2. Eliminate the for loop in each of the following examples by taking advantage of an existing function that works with vectors:

out <- ""
for (x in letters) {
  out <- stringr::str_c(out, x)
}

#To concatenate all the elements of letters into a single string, use paste with the collapse argument:
out <- paste(letters, collapse = "")


x <- sample(100)
sd <- 0
for (i in seq_along(x)) {
  sd <- sd + (x[i] - mean(x)) ^ 2
}
sd <- sqrt(sd / (length(x) - 1))

#To calculate the standard deviation of x, use sd:
sd <- sd(x)

x <- runif(100)
out <- vector("numeric", length(x))
out[1] <- x[1]
for (i in 2:length(x)) {
  out[i] <- out[i - 1] + x[i]
}

#To cumulatively sum the elements of x, use cumsum:
out <- cumsum(x)

3. Combine your function writing and for loop skills:
4. Write a for loop that prints() the lyrics to the children’s song “Alice the camel”.

for (i in 5:2) {
  cat(paste0(i, " humps on Alice the Camel\n"))
  cat("She went through the desert with ease\n")
}

## 5 humps on Alice the Camel
## She went through the desert with ease
## 4 humps on Alice the Camel
## She went through the desert with ease
## 3 humps on Alice the Camel
## She went through the desert with ease
## 2 humps on Alice the Camel
## She went through the desert with ease

cat("Two humps on Alice the Camel\nShe's a pretty good camel!\n")

## Two humps on Alice the Camel
## She's a pretty good camel!

In addition, use the mtcars data set to perform hierarchical clustering on the cars with euclidean distance and Pearson correlation (use: dist.pear <- function(x) as.dist(1-cor(t(x))) as distance function). Next perform PCA and plot the scree plot.

library(dplyr)

# Calculate Euclidean distance
dist.euclid <- dist(mtcars)

# Calculate Pearson correlation distance
dist.pear <- function(x) as.dist(1-cor(t(x)))

# Perform hierarchical clustering using Euclidean distance
hc.euclid <- hclust(dist.euclid, method="ward.D2")

# Perform hierarchical clustering using Pearson correlation distance
hc.pear <- hclust(dist.pear(mtcars), method="ward.D2")
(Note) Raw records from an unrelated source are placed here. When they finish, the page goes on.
(** * DistributedQ: a shallow embedding of the queue engine, the worker
    policy and the HTTP producer surface.

    The broker (Redis) is modelled as an explicit state record; every
    client method of [pkg/queue/client.go] is a function on that state.
    Commands issued by one method are applied one after the other on the
    state: the model is the one of a broker serving one command (or one
    MULTI/EXEC block, or one script) at a time. *)

From Stdlib Require Import ZArith Lia Bool Sorted.
From stdpp Require Import base option list gmap strings pretty.

Local Open Scope Z_scope.

(** ** Machine integers *)

Module Int64.

Definition modulus : Z := 2 ^ 64.
Definition max_int : Z := 2 ^ 63 - 1.
Definition min_int : Z := - 2 ^ 63.

(** Two's complement wrap-around of Go's [int], [int64] and
    [time.Duration] arithmetic. *)
Definition wrap (x : Z) : Z := (x + 2 ^ 63) mod 2 ^ 64 - 2 ^ 63.

Definition add (x y : Z) : Z := wrap (x + y).
Definition mul (x y : Z) : Z := wrap (x * y).

(** [x << n] on a signed 64-bit operand: a negative count panics, a
    count of 64 or more yields 0. *)
Definition shl (x n : Z) : option Z :=
  if n <? 0 then None else Some (wrap (Z.shiftl x n)).

End Int64.

(** ** Conversion of an integer to a double (Go's [float64(n)])

    Every double of magnitude at least [2^53] is an integer, so the value
    of [float64(n)] is described by the integer it denotes: [n] rounded to
    53 significant bits, ties to even. *)

Module Float64.

Definition of_int (n : Z) : Z :=
  let a := Z.abs n in
  if a <? 2 ^ 53 then n
  else
    let e := Z.log2 a - 52 in
    let q := a / 2 ^ e in
    let r := a mod 2 ^ e in
    let h := 2 ^ (e - 1) in
    let q' := if r <? h then q
              else if h <? r then q + 1
              else if Z.even q then q else q + 1 in
    Z.sgn n * (q' * 2 ^ e).

End Float64.

(** ** Redis data types and commands *)

Module Redis.

(** *** Lists *)

Definition rpush (v : string) (l : list string) : list string := l ++ [v].

(** Removal of the first [n] occurrences of [v], scanning head to tail. *)
Fixpoint remove_first (n : nat) (v : string) (l : list string) : list string :=
  match n, l with
  | O, _ => l
  | _, [] => []
  | S n', x :: l' =>
      if String.eqb x v then remove_first n' v l'
      else x :: remove_first n v l'
  end.

(** [LREM key count v]: [count > 0] removes from the head, [count < 0]
    from the tail, [count = 0] removes every occurrence. *)
Definition lrem (count : Z) (v : string) (l : list string) : list string :=
  if 0 <? count then remove_first (Z.to_nat count) v l
  else if count <? 0 then rev (remove_first (Z.to_nat (- count)) v (rev l))
  else List.filter (fun x => negb (String.eqb x v)) l.

(** [LTRIM key start stop], negative indices counting from the tail. *)
Definition ltrim (start stop : Z) (l : list string) : list string :=
  let len := Z.of_nat (length l) in
  let start := if start <? 0 then len + start else start in
  let stop := if stop <? 0 then len + stop else stop in
  let start := if start <? 0 then 0 else start in
  if (stop <? start) || (len <=? start) then []
  else
    let stop := if len <=? stop then len - 1 else stop in
    take (Z.to_nat (stop - start + 1)) (drop (Z.to_nat start) l).

(** [LRANGE key 0 stop] for [stop >= -1]. *)
Definition lrange0 (stop : Z) (l : list string) : list string :=
  if stop <? 0 then (if stop =? -1 then l else take (Z.to_nat (Z.of_nat (length l) + stop + 1)) l)
  else take (Z.to_nat (stop + 1)) l.

(** *** Sorted sets

    A sorted set is kept the way Redis orders it: by ascending score,
    members of equal score in byte order; a member occurs once. *)

Definition zset := list (string * Z).

Definition entry_le (a b : string * Z) : bool :=
  (a.2 <? b.2) || ((a.2 =? b.2) && String.leb a.1 b.1).

Fixpoint zinsert (e : string * Z) (z : zset) : zset :=
  match z with
  | [] => [e]
  | x :: z' => if entry_le e x then e :: x :: z' else x :: zinsert e z'
  end.

Definition zrem (m : string) (z : zset) : zset :=
  List.filter (fun x => negb (String.eqb x.1 m)) z.

(** [ZADD key score member]: a member already present is re-scored. *)
Definition zadd (score : Z) (m : string) (z : zset) : zset :=
  zinsert (m, score) (zrem m z).

Definition zscore (m : string) (z : zset) : option Z :=
  snd <$> List.find (fun x => String.eqb x.1 m) z.

(** [ZRANGEBYSCORE key -inf max] *)
Definition zrangebyscore_upto (max : Z) (z : zset) : list string :=
  map fst (List.filter (fun x => x.2 <=? max) z).

(** [ZREMRANGEBYSCORE key -inf max] *)
Definition zremrangebyscore_upto (max : Z) (z : zset) : zset :=
  List.filter (fun x => negb (x.2 <=? max)) z.

Definition zcard (z : zset) : Z := Z.of_nat (length z).

End Redis.

(** ** [pkg/tasks]: the task model *)

Record Task := mkTask {
  ID : string;
  Type_ : string;
  Payload : string;      (* the payload's JSON text, never inspected *)
  CreatedAt : Z;         (* nanoseconds since the epoch *)
  RetryCount : Z;        (* Go [int] *)
  Priority : Z           (* Go [int] *)
}.

Definition PriorityLow : Z := 0.
Definition PriorityDefault : Z := 1.
Definition PriorityHigh : Z := 2.

Definition with_retry_count (t : Task) (n : Z) : Task :=
  mkTask (ID t) (Type_ t) (Payload t) (CreatedAt t) n (Priority t).

Definition with_created_at (t : Task) (c : Z) : Task :=
  mkTask (ID t) (Type_ t) (Payload t) c (RetryCount t) (Priority t).

(** [encoding/json] is outside the repository: the engine is stated over
    any encoder and decoder of tasks. [json_marshal] may fail (a payload
    that has no JSON form), [json_unmarshal] fails on text that is not the
    JSON of a task. *)
Class Codec := {
  json_marshal : Task -> option string;
  json_unmarshal : string -> option Task
}.

(** ** The broker state *)

Record Bucket := mkBucket { tokens : Z; last_refill : Z }.

Record Broker := mkBroker {
  queue_high : list string;
  queue_default : list string;
  queue_low : list string;
  processing_queue : list string;
  dead_letter_queue : list string;
  completed_queue : list string;
  delayed_queue : Redis.zset;
  ratelimit : gmap string Bucket;      (* hashes {tokens, last_refill} *)
  results : gmap string (string * Z)   (* result:<id> strings with the
                                          instant, in broker milliseconds,
                                          at which each expires *)
}.

Definition empty_broker : Broker :=
  mkBroker [] [] [] [] [] [] [] ∅ ∅.

Inductive ListKey :=
  QHigh | QDefault | QLow | Processing | DeadLetter | Completed.

Definition key_name (k : ListKey) : string :=
  match k with
  | QHigh => "queue:high"%string
  | QDefault => "queue:default"%string
  | QLow => "queue:low"%string
  | Processing => "processing_queue"%string
  | DeadLetter => "dead_letter_queue"%string
  | Completed => "completed_queue"%string
  end.

Definition get_list (k : ListKey) (st : Broker) : list string :=
  match k with
  | QHigh => queue_high st
  | QDefault => queue_default st
  | QLow => queue_low st
  | Processing => processing_queue st
  | DeadLetter => dead_letter_queue st
  | Completed => completed_queue st
  end.

Definition set_list (k : ListKey) (l : list string) (st : Broker) : Broker :=
  match k with
  | QHigh => mkBroker l (queue_default st) (queue_low st) (processing_queue st)
      (dead_letter_queue st) (completed_queue st) (delayed_queue st) (ratelimit st) (results st)
  | QDefault => mkBroker (queue_high st) l (queue_low st) (processing_queue st)
      (dead_letter_queue st) (completed_queue st) (delayed_queue st) (ratelimit st) (results st)
  | QLow => mkBroker (queue_high st) (queue_default st) l (processing_queue st)
      (dead_letter_queue st) (completed_queue st) (delayed_queue st) (ratelimit st) (results st)
  | Processing => mkBroker (queue_high st) (queue_default st) (queue_low st) l
      (dead_letter_queue st) (completed_queue st) (delayed_queue st) (ratelimit st) (results st)
  | DeadLetter => mkBroker (queue_high st) (queue_default st) (queue_low st) (processing_queue st)
      l (completed_queue st) (delayed_queue st) (ratelimit st) (results st)
  | Completed => mkBroker (queue_high st) (queue_default st) (queue_low st) (processing_queue st)
      (dead_letter_queue st) l (delayed_queue st) (ratelimit st) (results st)
  end.

Definition set_delayed (z : Redis.zset) (st : Broker) : Broker :=
  mkBroker (queue_high st) (queue_default st) (queue_low st) (processing_queue st)
    (dead_letter_queue st) (completed_queue st) z (ratelimit st) (results st).

Definition set_ratelimit (m : gmap string Bucket) (st : Broker) : Broker :=
  mkBroker (queue_high st) (queue_default st) (queue_low st) (processing_queue st)
    (dead_letter_queue st) (completed_queue st) (delayed_queue st) m (results st).

Definition set_results (m : gmap string (string * Z)) (st : Broker) : Broker :=
  mkBroker (queue_high st) (queue_default st) (queue_low st) (processing_queue st)
    (dead_letter_queue st) (completed_queue st) (delayed_queue st) (ratelimit st) m.

(** Single list commands on the broker. *)

Definition RPush (k : ListKey) (v : string) (st : Broker) : Broker :=
  set_list k (Redis.rpush v (get_list k st)) st.

Definition LRem (k : ListKey) (count : Z) (v : string) (st : Broker) : Broker :=
  set_list k (Redis.lrem count v (get_list k st)) st.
# Perform PCA on the mtcars data
pca.res <- prcomp(mtcars, scale=TRUE)

# Plot the scree plot
plot(pca.res$sdev, type="b", xlab="Principal Component", ylab="Standard Deviation", main="Scree Plot")
abline(h=0, col="gray", lty=2)

How many dimensions are reasonable in this dataset? From the Scree plot generated above, the appropriate number of dimensions in this dataset is 4. My conclusion is based on the observation that at PC = 4, the plot shows the point at which the decline in the standard deviation levels off (represented by the “elbow” in the plot), hence, the appropriate number of dimensions to keep.